Graham Greene

The Unquiet American

The life of Edward G. Lansdale…

lansdalepictureWhen Graham Greene wrote his classic novel The Quiet American, the question of which real life American did Greene base his character, Alden Pyle on arose much debate. For many it had to be Edward G. Lansdale, an Air Force officer whose theories on counterinsurgent warfare won him many admirers. This, despite Greene’s official biographer’s denial, has long proven the most common theory but according to Norman Sherry, Green wrote his book two years before Lansdale entered Vietnam in 1954. Despite that, Lansdale and Greene did meet, at the famous Continental Palace hotel in Vietnam in 1954, a somewhat frosty meeting which left Lansdale feeling Greene was ‘anti-American’

Born in 1908 he served in the Second World War with the Office of Strategic Services before gaining his commission as a lieutenant in the US Army where he worked in the Intelligence Division in which he eventually became in command of. Lansdale’s association with Asia began in the Philippines in the late 1940s when he was instrumental in organising operations and advising the newly elected leader Ramon Magsaysay against the Communist rebels. His close association and friendship with Magsaysay allowed him to develop new methods of black arts operations which would later see him rise to the top of the CIA in the region.

It was during this period in the Philippines which Lansdale formulated his initial theories on defeating communist insurgents in Asia. Whilst military action was a part of it, he believed in using political, economic and social aspects  to maximize the effect and play the Communists at their own game of ‘hearts and minds’. Lansdale was some way ahead of his colleagues in other divisions of the intelligence community and quickly won admiration and approval from the military hierarchy.

By 1953 he was part of the American mission to Indo-China under the command of General John W. O’Daniel where he helped advise French forces on counter-guerrilla operations against the Viet Minh. Stationed in Saigon from 1954 until 1957 he became head of the Saigon Military Mission and organised Special Forces to carry out secret missions against the North Vietnamese Army whilst training the South Vietnamese soldiers. He mentored one of the period’s leading spies, Pham Xuãn Án who posed as a reporter for Time magazine whilst simultaneously working for the North Vietnamese. His undercover operations won him many plaudits and shortly before pulling out of Hanoi in 1954 he led a team of men in contaminating the oil supply of the city’s bus company which gradually wrecked the engines and caused havoc for the authorities.

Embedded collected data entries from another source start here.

(** Modelled from the spec: [merge] (4.3, steps 1 to 6), absent from the
    sources.  A conflicting integration returns [success = true],
    [merged = false] and the conflicts at once and leaves the merge in
    progress; stash pop-back and cleanup come only after a clean one. *)
Definition merge (options : WorktreeMergeOptions) (w : World)
  : WorktreeMergeResult * World :=
  match find wt_isMainWorktree (worktrees w),
        find (fun x => String.eqb (wt_path x) (mo_worktreePath options)) (worktrees w) with
  | Some main, Some source =>
      if targets_itself source (mo_targetBranch options)
      then (failed "Cannot merge a branch into itself", w)
      else
        match stash_phase (flag (mo_autoStash options)) (wt_path main) (wt_path source) w with
        | (Threw err, w1) => (failed err, w1)
        | (Returned (ms, ws), w1) =>
            match git_integrate git source options w1 with
            | IntegrationFailed err => (failed err, w1)
            | Conflicting conflicts =>
                (mkMergeResult true false (Some conflicts) None None None
                               (Some ms) (Some ws)
                               (Some (wt_path main)) (Some (wt_path source)),
                 set_unresolved (Some conflicts) w1)
            | Integrated hash =>
                complete hash (Some (wt_path main)) (Some (wt_path source)) ms ws
                         (Some (mkCleanup (Some (mo_worktreePath options))
                                          (wt_branch source)
                                          (mo_deleteWorktreeAfterMerge options)
                                          (mo_deleteBranchAfterMerge options)))
                         w1
            end
        end
  | _, _ => (failed "Worktree not found", w)
  end.

(** Modelled from the spec: [resolveConflict] (4.3), absent from the
    sources: the resolved file is written and staged, so it is no longer
    among the unresolved paths; nothing else is looked at. *)
Definition resolveConflict (file content : string) (w : World) : World :=
  set_unresolved
    (option_map (filter (fun c => negb (String.eqb (mc_file c) file))) (unresolved w))
    w.

(** Modelled from the spec: the stash status of a tree as derived from the
    repository (section 5: state is re-derived from disk), for the absent
    engine. *)
Definition stash_status (path : string) (w : World) : StashStatus :=
  if has path (stashes w) then Stashed else StashNone.

(** Modelled from the spec: the repository in which a [continueMerge] of
    the absent engine that has committed starts the cleanup: the merge is
    no longer in progress and the stashes are popped back. *)
Definition before_cleanup (cleanupOptions : option WorktreeMergeCleanupOptions)
    (w : World) : World :=
  let main := option_map wt_path (find wt_isMainWorktree (worktrees w)) in
  let source := match cleanupOptions with
                | Some o => co_worktreePath o
                | None => None
                end in
  restored main source
           (stash_status (or_else main "") w)
           (stash_status (or_else source "") w)
           (set_unresolved None w).

(** Modelled from the spec: [continueMerge] (4.3), absent from the
    sources.  While paths are unresolved it returns [merged = false] again
    with the updated list and touches nothing; otherwise it attempts the
    final commit and, on success, runs the steps 5 and 6 with the
    [cleanupOptions] it was given. *)
Definition continueMerge (message : string)
    (cleanupOptions : option WorktreeMergeCleanupOptions) (w : World)
  : WorktreeMergeResult * World :=
  match unresolved w with
  | Some (c :: cs) =>
      (mkMergeResult true false (Some (c :: cs)) None None None None None None None, w)
  | _ =>
      match git_commit git message w with
      | Threw err => (failed err, w)
      | Returned hash =>
          let main := option_map wt_path (find wt_isMainWorktree (worktrees w)) in
          let source := match cleanupOptions with
                        | Some o => co_worktreePath o
                        | None => None
                        end in
          complete hash main source
                   (stash_status (or_else main "") w)
                   (stash_status (or_else source "") w)
                   cleanupOptions (set_unresolved None w)
      end
  end.

(** Modelled from the spec: [abortMerge] (4.3), absent from the sources:
    the in-progress state is discarded and no stash is restored. *)
Definition abortMerge (w : World) : World := set_unresolved None w.

(** Modelled from the spec: the four calls of section 6 that the merge
    handlers reach through the bridge, served by the absent engine for one
    repository; failures come back as results, not as rejections. *)
Definition engine : App.MergeApi World :=
  App.mkApi World
    (fun workdir options w => let '(r, w') := merge options w in (Returned r, w'))
    (fun workdir file content w => (Returned tt, resolveConflict file content w))
    (fun workdir w => (Returned tt, abortMerge w))
    (fun workdir message cleanupOptions w =>
       let '(r, w') := continueMerge message cleanupOptions w in (Returned r, w')).

End Engine.

(** No worktree and no branch was added or deleted between two worlds. *)
Definition same_trees (w w' : World) : Prop :=
  worktrees w' = worktrees w /\ branches w' = branches w.

End MergeEngine.

(** ** Further JavaScript primitives *)

Module JsMore.

(** [s.includes(pat)] *)
Fixpoint includes (pat s : string) : bool :=
  if String.prefix pat s then true
  else match s with
       | EmptyString => false
       | String _ s' => includes pat s'
       end.

(** [s.split(/[...]/)] for a class of one-character separators. *)
Fixpoint split_by (sep : ascii -> bool) (s : string) : list string :=
  match s with
  | EmptyString => [EmptyString]
  | String c s' =>
      if sep c then EmptyString :: split_by sep s'
      else match split_by sep s' with
           | l :: ls => String c l :: ls
           | [] => [String c EmptyString]
           end
  end.

(** The class [[\\/]]. *)
Definition is_slash (c : ascii) : bool :=
  Ascii.eqb c "/" || Ascii.eqb c "\".

(** [path.split(/[\\/]/).pop() || path] *)
Definition last_segment (path : string) : string :=
  let seg := List.last (split_by is_slash path) EmptyString in
  if String.eqb seg "" then path else seg.

(** [s.replace(/\\/g, '/')] *)
Fixpoint backslashes_to_slashes (s : string) : string :=
  match s with
  | EmptyString => EmptyString
  | String c s' =>
      String (if Ascii.eqb c "\" then "/"%char else c) (backslashes_to_slashes s')
  end.

(** [s.endsWith('/')] *)
Fixpoint ends_with_slash (s : string) : bool :=
  match s with
  | EmptyString => false
  | String c EmptyString => Ascii.eqb c "/"
  | String _ s' => ends_with_slash s'
  end.

(** Every character of [s] satisfies [p]. *)
Fixpoint all_chars (p : ascii -> bool) (s : string) : bool :=
  match s with
  | EmptyString => true
  | String c s' => p c && all_chars p s'
  end.

(** [xs.findIndex(p)], with [None] for [-1]. *)
Fixpoint findIndex {A} (p : A -> bool) (xs : list A) : option nat :=
  match xs with
  | [] => None
  | x :: xs' => if p x then Some 0 else option_map S (findIndex p xs')
  end.

(** The index at which [xs.splice(start, ...)] operates on an array of
    length [len]: a negative [start] counts from the end, and the result is
    kept within [0..len]. *)
Definition splice_start (len : nat) (start : Z) : nat :=
  if (start <? 0)%Z then Z.to_nat (Z.max (Z.of_nat len + start) 0)
  else Z.to_nat (Z.min start (Z.of_nat len)).

End JsMore.

(** ** Removing a worktree from the renderer: [handleRemoveWorktree] *)

Module Removal.
Import Js JsMore Async Types.

(** The optional second argument of [handleRemoveWorktree]. *)
Record RemoveChoice : Type := mkChoice {
  ch_deleteBranch : option bool;
  ch_force : option bool
}.

(** The [options] object handed to the remove mutation. *)
Definition remove_request (worktree : Worktree) (options : option RemoveChoice)
  : WorktreeService.WorktreeRemoveOptions :=
  WorktreeService.mkRemove
    (wt_path worktree)
    (if wt_prunable worktree then Some true
     else match options with
          | Some o => ch_force o
          | None => None
          end)
    (match options with
     | Some o => ch_deleteBranch o
     | None => None
     end)
    (if truthy (wt_branch worktree) then wt_branch worktree else None).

Returning to Washington in 1957 he began work for the Defence Department where he was Deputy Assistant Secretary of State for Special Operations. His role in the most controversial of the CIA’s history is in no doubt as he was commandeered to organise the overthrow the Cuban government which included plans to assassinate Fidel Castro.

Despite retiring from the Air Force in 1963 he returned to Saigon in 1965. For the next three years he worked as Minister for the US Embassy but made no efforts to hide his frustration at being marginalised and given a role with no clear directives. For many this was seen as yet another mistake by the US Army in Vietnam. Lansdale ‘got’ Vietnam and its unique and unconventional approach to warfare long before most others. He recognised the need for a ‘black arts’ approach which the NVA had operated so successfully against the French in the 50s. His career as Chief of the CIA in the area was most noted for his brilliance in developing psychological warfare tactics which was vital in securing the return as Prime Minister of the exiled Ngo Dinh Diem and the birth of the South Vietnamese anti-communist government.

Whilst he never quite made it in time to influence Greene’s writing there can be no doubt as to the importance of his role in the CIA during the French and American occupations of Vietnam and the intellectual contribution he made before the Americans resorted to carpet bombing the problem. Unlike Greene’s character, Lansdale was not inexperienced or idealistic. Like Pyle he did believe in a ‘third way’ but did so with vigour and ruthlessness. Whilst Greene spent much of the 1970s insisting he wasn’t the inspiration, Lansdale had retired and wrote his memoir in 1972, the same year a house fire destroyed most of his private papers.

Lansdale died of heart disease in 1987.